The European Academy of Dermatology and Venereology (EADV) launched a Global Call to Action urging policy-makers, employers, workers’ organisations and physicians to protect Europe’s outdoor workers from skin cancer caused by solar UV-radiation.
The Call was launched at a policy debate in the European Parliament, hosted by MEP Nessa Childers (S&D), Vice President of the European Parliamentary Interest Group ‘MEPs Against Cancer’, and co-hosted by MEPs Mr Ole Christensen (S&D) and Mr Jens Gieseke (EPP).
“Occupational skin cancer is a real threat to our workforce. Moreover, at a time when healthcare budgets face unprecedented strains, protecting our outdoor workers from UV-induced skin cancer should be at the top of Europe’s public health agenda”, said EADV President Prof Dr Erwin Tschachler.
The policy debate highlighted the fact that there are easy, simple and cheap solutions to avoid this preventable form of cancer.
MEP Nessa Childers (S&D) commented, “We have a chance to push forward policies and measures that can have a big impact on the health of our workers and which do not necessitate large investments by either companies or governments. This is the time for Europe to lead by example and ensure that the workplace is a safe place for all”.

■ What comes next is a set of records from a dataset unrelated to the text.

(** X19: [random_amount] returns a multiple of 100 between 100 and 500000;
    it stays at or below 50000 whenever the larger-purchase draw fails. *)
Theorem random_amount_bounds (g : Rng) :
  randint_in_range randint ->
  let amount := fst (random_amount randint random_below g) in
  (100 <= amount <= 500000)%Z
  /\ (amount mod 100 = 0)%Z
  /\ (fst (random_below 10 (snd (randint 1 500 g))) = false ->
      (amount <= 50000)%Z).
Proof.
  clear randrange.
  intros Hrange amount. subst amount. unfold random_amount.
  assert (Hbase : (1 <= fst (randint 1 500 g) <= 500)%Z)
    by (apply Hrange; lia).
  destruct (randint 1 500 g) as [base g1]. simpl in Hbase |- *.
  destruct (random_below 10 g1) as [[ | ] g2]; simpl.
  - assert (Hfactor : (5 <= fst (randint 5 10 g2) <= 10)%Z)
      by (apply Hrange; lia).
    destruct (randint 5 10 g2) as [factor g3]. simpl in Hfactor |- *.
    split; [ nia | ]. split; [ apply Z.mod_mul; lia | discriminate ].
  - split; [ lia | ]. split; [ apply Z.mod_mul; lia | lia ].
Qed.

(** X20: the status of a generated user is one of three: cancelled (and
    then neither active nor dormant), dormant (with the active flag still
    1), or active.  The last activity is never before the registration; a
    dormant user's last activity is not after the later of the registration
    and 90 days before the end date, and an active user's is within the
    last 30 days before the end date or later. *)
Theorem user_status_is_consistent (END_DATE reg_date : Z) (g : Rng) :
  randrange_in_range randrange ->
  let s := fst (user_status randrange random_below END_DATE reg_date g) in
  ((is_active s, is_dormant s, is_cancelled s) = (0, 0, 1)%Z
   \/ (is_active s, is_dormant s, is_cancelled s) = (1, 1, 0)%Z
   \/ (is_active s, is_dormant s, is_cancelled s) = (1, 0, 0)%Z)
  /\ (reg_date <= last_activity s)%Z
  /\ (is_dormant s = 1%Z ->
      (last_activity s <= Z.max reg_date (END_DATE - 90 * day))%Z)
  /\ (is_active s = 1%Z -> is_dormant s = 0%Z ->
      (END_DATE - 30 * day <= last_activity s)%Z).
Proof.
  clear randint.
  intros Hrange s. subst s. unfold user_status.
  destruct (random_below 5 g) as [[ | ] g1].
  - pose proof (random_date_between reg_date END_DATE g1 Hrange) as H.
    destruct (random_date randrange reg_date END_DATE g1) as [last g2].
    simpl in H |- *. repeat split; try tauto; try lia; discriminate.
  - destruct (random_below 15 g1) as [[ | ] g2].
    + pose proof (random_date_between reg_date (END_DATE - 90 * day) g2
                    Hrange) as H.
      destruct (random_date randrange reg_date (END_DATE - 90 * day)%Z g2)
        as [last g3].
      simpl in H |- *. repeat split; try tauto; try lia; discriminate.
    + pose proof (random_date_between
                    (Z.max reg_date (END_DATE - 30 * day)) END_DATE g2
                    Hrange) as H.
      destruct (random_date randrange
                  (Z.max reg_date (END_DATE - 30 * day)%Z) END_DATE g2)
        as [last g3].
      simpl in H |- *. repeat split; try tauto; try lia; discriminate.
Qed.

End ScriptProperties.

(** ** Batches *)

Section BatchProperties.

Import DemoData.

Context {A : Type}.

Lemma firstn_plus (a b : nat) (l : list A) :
  firstn (a + b) l = (firstn a l ++ firstn b (skipn a l))%list.
Proof.
  revert l. induction a as [ | a IH]; intros l; [ reflexivity | ].
  destruct l as [ | x l]; simpl.
  - rewrite firstn_nil. reflexivity.
  - rewrite IH. reflexivity.
Qed.

Lemma concat_slices (l : list A) (step count start : nat) :
  concat (map (fun i => slice l i (i + step)) (range_from start step count))
  = firstn (count * step) (skipn start l).
Proof.
  revert start. induction count as [ | count IH]; intros start;
    [ reflexivity | ].
  simpl. rewrite IH. unfold slice.
  replace (start + step - start) with step by lia.
  rewrite firstn_plus, skipn_skipn. f_equal. f_equal. f_equal. lia.
Qed.

Lemma batch_count_covers (n step : nat) :
  0 < step -> n <= (n + step - 1) / step * step.
Proof.
  intros Hstep.
  pose proof (Nat.div_mod_eq (n + step - 1) step) as Hdiv.
  pose proof (Nat.mod_upper_bound (n + step - 1) step) as Hmod.
  nia.
Qed.

Lemma slices_sized (l : list A) (step count start : nat) :
  0 < step ->
  start + (count - 1) * step < List.length l \/ count = 0 ->
  Forall (fun b => 1 <= List.length b <= step)
    (map (fun i => slice l i (i + step)) (range_from start step count)).
Proof.
  intros Hstep. revert start.
  induction count as [ | count IH]; intros start Hlast; [ constructor | ].
  simpl. constructor.
  - unfold slice. rewrite length_firstn, length_skipn. nia.
  - apply IH. destruct count as [ | count]; [ right; reflexivity | left ].
    destruct Hlast as [Hlast | Hlast]; [ | discriminate ].
    simpl in Hlast |- *. nia.
Qed.

(** X21: the batches of an insertion loop, taken in order, are the whole
    list: nothing is left out and nothing is inserted twice.  No batch is
    empty and none has more than [batch_size] rows. *)
Theorem batches_cover_the_list (batch_size : nat) (l : list A) :
  0 < batch_size ->
  concat (batches batch_size l) = l
  /\ Forall (fun b => 1 <= List.length b <= batch_size) (batches batch_size l).
Proof.
  intros Hsize. unfold batches, range_step. split.
  - rewrite concat_slices. simpl. apply firstn_all2.
    apply batch_count_covers, Hsize.
  - apply slices_sized; [ exact Hsize | ].
    remember ((List.length l + batch_size - 1) / batch_size) as count.
    destruct count as [ | count]; [ right; reflexivity | left ].
    pose proof (Nat.div_mod_eq (List.length l + batch_size - 1) batch_size)
      as Hdiv.
    pose proof (Nat.mod_upper_bound (List.length l + batch_size - 1)
                  batch_size) as Hmod.
    rewrite <- Heqcount in Hdiv. simpl. nia.
Qed.

End BatchProperties.

(** ** E-mail addresses *)

Section EmailProperties.

Import DemoData.

Lemma append_assoc (a b c : string) : (a ++ b) ++ c = a ++ b ++ c.
Proof.
  induction a as [ | x a IH]; simpl; [ reflexivity | rewrite IH; reflexivity ].
Qed.

Lemma all_chars_append (p : ascii -> bool) (a b : string) :
  all_chars p (a ++ b) = all_chars p a && all_chars p b.
Proof.
  induction a as [ | x a IH]; simpl; [ reflexivity | ].
  rewrite IH. apply andb_assoc.
Qed.

(** A string splits in one way only at its first character with [p]. *)
Lemma first_split_unique (p : ascii -> bool) (a a' : string) (c c' : ascii)
  (r r' : string) :
  all_chars (fun x => negb (p x)) a = true ->
  all_chars (fun x => negb (p x)) a' = true ->
  p c = true -> p c' = true ->
  a ++ String c r = a' ++ String c' r' ->
  a = a' /\ String c r = String c' r'.
Proof.
  revert a'. induction a as [ | x a IH]; intros [ | x' a'] Ha Ha' Hc Hc' H;
    simpl in *.
  - split; [ reflexivity | exact H ].
  - inversion H; subst x'. rewrite Hc in Ha'. discriminate.
  - inversion H; subst x. rewrite Hc' in Ha. discriminate.
  - inversion H; subst x'.
    apply andb_prop in Ha. apply andb_prop in Ha'.
    destruct (IH a' (proj2 Ha) (proj2 Ha') Hc Hc' H2) as [-> Hr].
    split; [ reflexivity | exact Hr ].
Qed.

Lemma digits_of_uint (d : uint) :
  all_chars is_digit (NilEmpty.string_of_uint d) = true.
Proof. induction d; simpl; auto. Qed.

Lemma str_of_nat_injective (i j : nat) :
  str_of_nat i = str_of_nat j -> i = j.
Proof.
  unfold str_of_nat. intros H.
  apply (f_equal NilEmpty.uint_of_string) in H.
  rewrite !NilEmpty.usu in H. inversion H as [Hu].
  apply (f_equal Nat.of_uint) in Hu.
  rewrite !Unsigned.of_to in Hu. exact Hu.
Qed.

Lemma str_of_nat_nonempty (i : nat) :
  exists c rest, str_of_nat i = String c rest.
Proof.
  destruct (str_of_nat i) as [ | c rest] eqn:E; [ | eauto ].
  exfalso. unfold str_of_nat in E.
  apply (f_equal NilEmpty.uint_of_string) in E.
  rewrite NilEmpty.usu in E. simpl in E. inversion E as [Hu].
  apply (f_equal Nat.of_uint) in Hu. rewrite Unsigned.of_to in Hu.
  simpl in Hu. subst i. discriminate.
Qed.

Lemma digits_have_no_at (s : string) :
  all_chars is_digit s = true ->
  all_chars (fun x => negb (Ascii.eqb x "@")) s = true.
Proof.
  induction s as [ | c s IH]; simpl; [ reflexivity | ].
  intros H. apply andb_prop in H. destruct H as [Hc Hs].
  rewrite (IH Hs), andb_true_r.
  destruct (Ascii.eqb c "@") eqn:E; [ | reflexivity ].
  apply Ascii.eqb_eq in E. subst c. discriminate.
Qed.

(** The address of user [i] with lower-cased names [l] and [f]. *)
Lemma address_determines_number (l f d l' f' d' : string) (i j : nat) :
  all_chars (fun c => negb (is_digit c)) l = true ->
  all_chars (fun c => negb (is_digit c)) f = true ->
  all_chars (fun c => negb (is_digit c)) l' = true ->
  all_chars (fun c => negb (is_digit c)) f' = true ->
  l ++ "." ++ f ++ str_of_nat i ++ "@" ++ d
  = l' ++ "." ++ f' ++ str_of_nat j ++ "@" ++ d' ->
  i = j.
Proof.
  intros Hl Hf Hl' Hf' H.
  pose proof (digits_of_uint (Nat.to_uint i)) as Hi.
  pose proof (digits_of_uint (Nat.to_uint j)) as Hj.
  fold (str_of_nat i) in Hi. fold (str_of_nat j) in Hj.
  destruct (str_of_nat_nonempty i) as (ci & ri & Ei).
  destruct (str_of_nat_nonempty j) as (cj & rj & Ej).
  assert (Hsplit : (l ++ "." ++ f) ++ String ci (ri ++ "@" ++ d)
                   = (l' ++ "." ++ f') ++ String cj (rj ++ "@" ++ d')).
  { rewrite Ei, Ej in H. rewrite !append_assoc. exact H. }
  apply first_split_unique with (p := is_digit) in Hsplit.
  - destruct Hsplit as [_ Hrest].
    apply str_of_nat_injective. rewrite Ei, Ej.
    change (String ci (ri ++ "@" ++ d)) with (String ci ri ++ String "@" d)
      in Hrest.
    change (String cj (rj ++ "@" ++ d')) with (String cj rj ++ String "@" d')
      in Hrest.
    apply first_split_unique
      with (p := fun x => Ascii.eqb x "@") in Hrest.
    + exact (proj1 Hrest).
    + apply digits_have_no_at. rewrite <- Ei. exact Hi.
    + apply digits_have_no_at. rewrite <- Ej. exact Hj.
    + reflexivity.
    + reflexivity.
  - rewrite !all_chars_append, Hl, Hf. reflexivity.
  - rewrite !all_chars_append, Hl', Hf'. reflexivity.
  - rewrite Ei in Hi. simpl in Hi. apply andb_prop in Hi. exact (proj1 Hi).
  - rewrite Ej in Hj. simpl in Hj. apply andb_prop in Hj. exact (proj1 Hj).
Qed.

Context {Rng : Type}.
Variable choice : list string -> Rng -> string * Rng.
Variable lower : string -> string.

(** X22: two users with different numbers get different e-mail addresses,
    whatever names and domains are drawn for them: the number written after
    the names can be read back from the address. *)
Theorem generated_emails_are_distinct (i j : nat) (g g' : Rng) :
  choice_in_list choice ->
  names_lower_without_digits lower ->
  i <> j ->
  snd (fst (user_identity choice lower i g))
  <> snd (fst (user_identity choice lower j g')).
Proof.
  intros Hchoice Hnames Hij. unfold user_identity.
  assert (Hfirst : forall s, In (fst (choice first_names s)) first_names)
    by (intros s; apply Hchoice; discriminate).
  assert (Hlast : forall s, In (fst (choice last_names s)) last_names)
    by (intros s; apply Hchoice; discriminate).
  pose proof (Hfirst g) as Hf. pose proof (Hfirst g') as Hf'.
  destruct (choice first_names g) as [f g1].
  destruct (choice first_names g') as [f' g1'].
  pose proof (Hlast g1) as Hl. pose proof (Hlast g1') as Hl'.
  destruct (choice last_names g1) as [l g2].
  destruct (choice last_names g1') as [l' g2'].
  destruct (choice email_domains g2) as [d g3].
  destruct (choice email_domains g2') as [d' g3'].
  cbn [fst snd] in *. intros H. apply Hij.
  apply (address_determines_number (lower l) (lower f) d
           (lower l') (lower f') d'); try exact H;
    apply Hnames, in_or_app; auto.
Qed.

End EmailProperties.

(** ** The further properties on concrete inputs *)

Section FurtherRuns.

Import Demo.

(** X2 on a trend question over the two-column table. *)
Lemma chart_kind_follows_keyword_priority_run :
  _generate_visualization services "割合の推移" (VFrame by_category)
  = Returned (Some "line over index")
  /\ exists df fig,
       frame_of services (VFrame by_category) = Some df
       /\ fig_to_base64 services df fig = Returned "line over index"
       /\ kind_of fig = Line.
Proof.
  split; [ reflexivity | ].
  exact (chart_kind_follows_keyword_priority services "割合の推移"
           (VFrame by_category) "line over index" eq_refl).
Defined.


(** X4 on a row of two cells, which does not fit the single column. *)
Lemma frame_construction_failure_gives_no_chart_run :
  pd_DataFrame services [OTuple [CNumber 1; CNumber 2]] (Some ["Value"])
  = Raised (Exception "Shape of passed values does not match")
  /\ _generate_visualization services "割合の推移"
       (VList [OTuple [CNumber 1; CNumber 2]]) = Returned None.
Proof.
  split; [ reflexivity | ].
  exact (frame_construction_failure_gives_no_chart services "割合の推移"
           (OTuple [CNumber 1; CNumber 2]) [] _ eq_refl).
Defined.

(** X8 on a count that succeeds. *)
Lemma process_question_reply_cases_run :
  exists st1 v st2,
    generate_query services "SELECT COUNT(*) FROM purchases" healthy
    = (Returned "SELECT COUNT(*) FROM purchases", st1)
    /\ execute_query services "SELECT COUNT(*) FROM purchases" st1
       = (Returned v, st2)
    /\ ((is_error_result v = true
         /\ {| answer := "結果: [...]";
               sql_query := "SELECT COUNT(*) FROM purchases";
               visualization := None |}
            = error_reply services "SELECT COUNT(*) FROM purchases" v
         /\ mkSt (world healthy)
              [CallChainInvoke "SELECT COUNT(*) FROM purchases";
               CallDbRun "SELECT COUNT(*) FROM purchases";
               CallResponseChainRun "SELECT COUNT(*) FROM purchases"
                 "SELECT COUNT(*) FROM purchases" "[...]"] = st2)
        \/ (is_error_result v = false
            /\ _generate_visualization services
                 "SELECT COUNT(*) FROM purchases" v = Returned None
            /\ response_chain_run services "SELECT COUNT(*) FROM purchases"
                 "SELECT COUNT(*) FROM purchases" (str_of services v)
                 (world st2)
               = (Returned "結果: [...]", world healthy)
            /\ [CallChainInvoke "SELECT COUNT(*) FROM purchases";
                CallDbRun "SELECT COUNT(*) FROM purchases";
                CallResponseChainRun "SELECT COUNT(*) FROM purchases"
                  "SELECT COUNT(*) FROM purchases" "[...]"]
               = (calls st2
                  ++ [CallResponseChainRun "SELECT COUNT(*) FROM purchases"
                        "SELECT COUNT(*) FROM purchases"
                        (str_of services v)])%list)).
Proof.
  exact (process_question_reply_cases services
           "SELECT COUNT(*) FROM purchases" healthy
           (mkSt (world healthy)
              [CallChainInvoke "SELECT COUNT(*) FROM purchases";
               CallDbRun "SELECT COUNT(*) FROM purchases";
               CallResponseChainRun "SELECT COUNT(*) FROM purchases"
                 "SELECT COUNT(*) FROM purchases" "[...]"])
           {| answer := "結果: [...]";
              sql_query := "SELECT COUNT(*) FROM purchases";
              visualization := None |} eq_refl).
Defined.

“The question therefore is whether, in line with the available evidence, EU policy-makers will act accordingly“, asked Prof Dr Swen Malte John, Chair of the EADV’s Media & PR Committee, while presenting the Global Call to Action.
The event is part of the EADV’s campaign “Skin Cancer: Safe Work Under The Sun”. EADV’s Global Call to Action asks, among others, for an improved legislative framework to protect outdoor workers more effectively, official recognition of UV induced non-melanoma skin cancers as occupational diseases, as well as promotion of and education on the simple and cheap techniques of sun-safe behaviour and prevention of skin cancer.
At the debate, speakers from the EADV, the World Health Organization, the European Commission, the European Federation of Building and Woodworkers and the Centre for Health Economics of the Hamburg University, took the floor to expose the danger of solar UV radiation to the health and safety of 14.5 million outdoor workers in Europe. Whereas solar radiation has been long recognised as a group I carcinogen and is the leading cause of non-melanoma skin cancer worldwide, most outdoor workers are unaware of the dangers of working under the sun. In addition, there is no EU-wide requirement to protect workers at risk.